Another concern regarding financial incentive campaigns at scale is the impact that these cash payments may have on individuals who might not be eligible for the incentives or on future vaccination uptake by those who received a financial incentive. Our pre-registered expectation was that proximity to participants who received one of the two cash incentive treatments would depress the vaccine intentions and reported vaccine rates of non-treated individuals. The rural villages in the selected rural districts were quite small; on average, they had a population of 1,268. In each cash-treated village, we sampled 21 individuals, and 75% of them received the cash incentive. This would seem to be a context that would favor spillover effects from the cash treatments. To identify spillover effects from financial incentive campaigns, 25% of the individuals in cash-treated and health-message-treated villages received the placebo treatment. We found no evidence of a negative within-cluster spillover effect. Secondly, we measured the self-reported, and verified, vaccination rates of randomly selected non-treated individuals in cash-treated villages and found no evidence of spillover effects. There is no evidence supporting our pre-registered hypothesis that the cash incentives treatments would depress the vaccination intentions and behaviors of those residing in cash-treated villages who did not receive cash for vaccination. This is consistent with a recent Swedish RCT that found no evidence of a spillover effect of COVID-19 financial incentives on future vaccination uptake25.

Although we are confident in our spillover conclusion in the context of our study, we cannot rule out the possibility that, in a larger-scale roll-out of financial incentives, where a substantial proportion, but not all, of a population was offered incentives, there might be negative spillovers on untreated individuals arising from greater diffusion of information.

We explicitly timed the implementation of our incentive trials to correspond with the COVID-19 vaccination campaigns conducted by District Health Offices. COVID-19 vaccinations were available to all villages, and, in most cases, the District Health Offices made the vaccines available in the village communities. This is important because, as a recent trial in rural Sierra Leone demonstrated, by solving the delivery challenges and markedly increasing convenience, COVID-19 vaccine uptake increased by 19% (ref. 26). However, we cannot be certain that convenient access to COVID-19 vaccinations was ensured for all trial participants; some may have needed to travel to a nearby health office for the vaccine. Accordingly, we included access as a covariate in the estimations; at least in the case of verified vaccinations, access does not appear to have a statistically significant effect on vaccination uptake. An important future challenge is understanding how the treatment effects of financial incentives, weighted by their overall costs, compare to the relatively costly effects of eliminating delivery logistics at the village level.

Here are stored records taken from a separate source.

(** *** Which patterns the glob engine rejects *)

Lemma split_on_head (sep : ascii) (l cur : list ascii) :
  exists seg rest, split_on sep cur l = str (rev cur ++ seg) :: rest.
Proof.
  revert cur. induction l as [|c l IH]; intros cur; simpl.
  - exists [], []. now rewrite app_nil_r.
  - destruct (Ascii.eqb c sep).
    + exists [], (split_on sep [] l). now rewrite app_nil_r.
    + destruct (IH (c :: cur)) as (seg & rest & E).
      exists (c :: seg), rest. rewrite E. simpl. now rewrite <- app_assoc.
Qed.

Lemma str_dot_singleton (l : list ascii) :
  str l = "" \/ str l = "." -> l = [] \/ l = ["."%char].
Proof.
  intros [H|H]; apply (f_equal chars) in H; rewrite chars_str in H; auto.
Qed.

Lemma split_on_dots (l cur : list ascii) :
  Forall (fun x => x = "" \/ x = ".") (split_on "/"%char cur l) ->
  forallb dot_or_slash l = true.
Proof.
  revert cur. induction l as [|c l IH]; intros cur H; [reflexivity|].
  simpl in *. rewrite eqb_slash in H. unfold dot_or_slash at 1.
  destruct (is_char 47 c) eqn:E47.
  - rewrite orb_true_r. simpl. inversion H; subst. eauto.
  - rewrite orb_false_r.
    assert (Hl := IH _ H). rewrite Hl, andb_true_r.
    destruct (split_on_head "/"%char l (c :: cur)) as (seg & rest & E).
    rewrite E in H. inversion H as [|? ? Hhd _]; subst.
    apply str_dot_singleton in Hhd. simpl in Hhd.
    rewrite <- app_assoc in Hhd. simpl in Hhd.
    destruct Hhd as [Hhd|Hhd].
    + destruct (rev cur); discriminate.
    + destruct (rev cur) as [|a [|b r]]; simpl in Hhd.
      * now injection Hhd as ->.
      * injection Hhd as _ Hnil. discriminate.
      * injection Hhd as _ Hnil. discriminate.
Qed.

Lemma filter_nil_Forall {A : Type} (f : A -> bool) (l : list A) :
  filter f l = [] -> Forall (fun x => f x = false) l.
Proof.
  induction l as [|a l IH]; simpl; [constructor|].
  destruct (f a) eqn:E; [discriminate|]. intros H. constructor; auto.
Qed.
Lemma latin1_upper_keeps_slash : Spec.upper_keeps_slash latin1_upper_char.
Proof.
  split; [reflexivity|].
  intros c Hc. unfold latin1_upper_char. change (chr "/") with 47%N in *.
  destruct (N.leb_spec 97 c), (N.leb_spec c 122); cbn [andb];
    destruct (N.eqb_spec c 181), (N.eqb_spec c 223), (N.eqb_spec c 255);
    destruct (N.leb_spec 224 c), (N.leb_spec c 254), (N.eqb_spec c 247);
    cbn [andb negb]; eexists; eexists; (split; [reflexivity|lia]).
Qed.

(** ** Running the methods *)

(** The one shape of a run of [download_image]: the placeholder at once for
    a missing address, otherwise one request for the file named by the
    specification, answered by that name or, behind an error line, by the
    placeholder. *)
Lemma download_image_run (env : Env) (self : NewsScraper)
  (image_url : option str) (title : str) (st : State) :
  let image_filename :=
    Spec.image_filename env (category self) title (timestamp self) in
  let image_path := Py.os_path_join (images_dir self) image_filename in
  let request := Urlretrieve (url_text image_url) image_path in
  download_image env self image_url title st =
  if no_url image_url then (Ok placeholder, st)
  else
    match urlretrieve env (url_text image_url) image_path with
    | Some e =>
        (Ok placeholder,
         logged ERROR (FailedToDownloadImage e)
           (if urlretrieve_wrote env (url_text image_url) image_path
            then with_file image_path (did request st)
            else did request st))
    | None =>
        (Ok image_filename,
         {| polled := polled st; dirs := dirs st;
            files := if string_in image_path (files st) then files st
                     else files st ++ [image_path];
            trace := (trace st ++ [request])
                     ++ [Logged INFO (DownloadedImageTo image_path)] |})
    end.
Proof.
  unfold download_image, Spec.image_filename.
  rewrite title_sanitized_spec, category_prefix_normalized.
  destruct (no_url image_url); [reflexivity|].
  unfold urllib_urlretrieve. run.
  destruct (urlretrieve env _ _); [|reflexivity].
  destruct (urlretrieve_wrote env _ _); reflexivity.
Qed.
(* ===== verification/Mutex.v ===== *)
(** The mutex of src/src/sync/mutex.rs.  [LockFuture_poll] and
    [MutexGuard_drop] are the methods as the code has them, run without
    interruption; [op_step] is the same code cut at its atomic operations, and
    [step] lets any number of operations interleave there.  The waker set is
    used through its interface only. *)

From stdpp Require Import gmap fin_maps relations.
From S2P Require Import Prelude WakerSet WakerClients.

Record Mutex (WS T : Type) : Type := mkMutex {
  locked : bool;
  wakers : WS;
  value : T
}.
Arguments mkMutex {WS T}.
Arguments locked {WS T}.
Arguments wakers {WS T}.
Arguments value {WS T}.

Section Mutex.
Context {T WS : Type} `{WakerSetOps WS nat}.
Implicit Types (mx : Mutex WS T) (o : nat).

(** * The methods *)

Definition Mutex_new (t : T) : Mutex WS T := mkMutex false wset_new t.

Definition with_wakers mx (ws : WS) : Mutex WS T := mkMutex (locked mx) ws (value mx).

(** [swap(true)], and whether a guard is returned. *)
Definition try_lock mx : bool * Mutex WS T :=
  (negb (locked mx), mkMutex true (wakers mx) (value mx)).

Definition into_inner mx : T := value mx.
Definition get_mut (v : T) mx : Mutex WS T := mkMutex (locked mx) (wakers mx) v.

(** One round of the loop of [LockFuture::poll], by the operation [o]. *)
Definition LockFuture_round (o : nat) (st : option nat * Mutex WS T) :
    Act nat ((option nat * Mutex WS T) + (Poll () * option nat * Mutex WS T)) :=
  let '(opt_key, mx) := st in
  mx ← match opt_key with
       | Some key => '(_, ws) ← wset_remove key (wakers mx); mret (with_wakers mx ws)
       | None => mret mx
       end;
  let '(guard, mx) := try_lock mx in
  if guard then mret (inr (Ready tt, None, mx))
  else
    '(key, ws) ← wset_insert o (wakers mx);
    let mx := with_wakers mx ws in
    if locked mx then mret (inr (Pending, Some key, mx))
    else mret (inl (Some key, mx)).

Definition LockFuture_poll (fuel : nat) (o : nat) (opt_key : option nat) mx :
    Act nat (Poll () * option nat * Mutex WS T) :=
  rust_loop (LockFuture_round o) fuel (opt_key, mx).

(** [LockFuture::drop]. *)
Definition LockFuture_drop (opt_key : option nat) mx : Act nat (Mutex WS T) :=
  match opt_key with
  | Some key => '(_, ws) ← wset_cancel key (wakers mx); mret (with_wakers mx ws)
  | None => mret mx
  end.

Definition wset_notify_any (ws : WS) : Act nat (bool * WS) :=
  if wset_any_wanted ws then wset_notify NotifyAny ws else mret (false, ws).

(** [MutexGuard::drop]. *)
Definition MutexGuard_drop mx : Act nat (Mutex WS T) :=
  let mx := mkMutex false (wakers mx) (value mx) in
  '(_, ws) ← wset_notify_any (wakers mx);
  mret (with_wakers mx ws).

(** * The atomic operations *)

(** Where an operation is. *)
Inductive Pc : Type :=
| Start (opt_key : option nat)   (* at the head of the loop *)
| TryLock                        (* about to swap *)
| Insert                         (* about to insert its waker *)
| Load (key : nat)               (* about to load [locked] again *)
| Parked (key : nat)             (* [poll] returned [Pending] *)
| Holding                        (* a guard *)
| Released                       (* [locked] stored, about to load the flag *)
| Notifying.                     (* about to run [notify(Notify::Any)] *)

(** The next atomic operation of an operation that is running; [None] when it
    is over. *)
Definition op_step (o : nat) (pc : Pc) mx : Act nat (option Pc * Mutex WS T) :=
  match pc with
  | Start None => mret (Some TryLock, mx)
  | Start (Some key) =>
      '(_, ws) ← wset_remove key (wakers mx);
      mret (Some TryLock, with_wakers mx ws)
  | TryLock =>
      let '(guard, mx) := try_lock mx in
      mret (Some (if guard then Holding else Insert), mx)
  | Insert =>
      '(key, ws) ← wset_insert o (wakers mx);
      mret (Some (Load key), with_wakers mx ws)
  | Load key => mret (Some (if locked mx then Parked key else Start (Some key)), mx)
  | Parked key => mret (Some (Parked key), mx)
  | Holding => mret (Some Holding, mx)
  | Released => mret (if wset_any_wanted (wakers mx) then Some Notifying else None, mx)
  | Notifying =>
      '(_, ws) ← wset_notify NotifyAny (wakers mx);
      mret (None, with_wakers mx ws)
  end.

Our study has some limitations. First, in each of our sampled villages, we were not able to precisely document the availability of COVID-19 vaccine supplies and the phase of the vaccine roll-out that was occurring when our intervention was implemented. Second, the results could be conditional on the particular design, content and delivery of the video messages. Third, we cannot rule out the possibility that a much larger-scale roll-out of financial incentives might be accompanied by greater diffusion of information and negative spillovers to untreated individuals, although there is no indication from our results that these spillovers are more likely to be negative than positive. Fourth, the context was financial incentives for adults for vaccination against COVID-19 in rural Ghana; treatment effects and spillover effects may be different among different populations (urban settings, for example) and for vaccination against different diseases. Nevertheless, our study is one of the few COVID-19 financial incentive studies that measures actual vaccination outcomes. The results provide insights for the rural Ghana population and may have relevance for the approximately 50% of the overall African population living in non-urban settings27.

Methods

Trial oversight

The design was approved by the Economics Departmental Research Ethics Committee (DREC) of the Social Science Division of the University of Oxford with the University of Ghana recognizing the ethics oversight of the University of Oxford DREC. The study was registered on the American Economic Association (AEA) registry for randomized social experiments (AEARCTR- 0008775).

The CUREC protocol and relevant amendments are available online (along with the data and code). There was no deviation from the CUREC protocol. Additional details on the design were registered in a statistical analysis plan at https://doi.org/10.1257/rct.8775. The analysis in this paper focuses only on the primary outcomes registered on https://doi.org/10.1257/rct.8775.

The sample, the specific unit of randomization, the randomization methods and the planned analyses were pre-registered on 10 January 2022 before the phase I intervention of the trial. It is a publicly available statistical plan (https://doi.org/10.1257/rct.8775). We followed the analysis plan for the primary outcomes outlined in the pre-registered plan.

Here we focus on the direct effects of the intervention on the primary outcomes specified in the AEA registration. The statistical analysis plan also discusses the analysis of pre-registered indirect spillover effects that were incorporated into the initial design. A more extensive follow-up campaign aimed at measuring additional spillover effects will be conducted along with various supplementary analyses. Results of these are left for follow-on work.

Intervention

The experiment has four treatments that are delivered in a short video:

  • Treatment 1: a 45-s placebo video that provides general information about the benefit of using solar power to charge household electrical appliances.

  • Treatment 2: a 45-s standard health COVID-19 vaccine promotional and information video (modeled on the videos produced by the US Centers for Disease Control and Prevention (CDC)).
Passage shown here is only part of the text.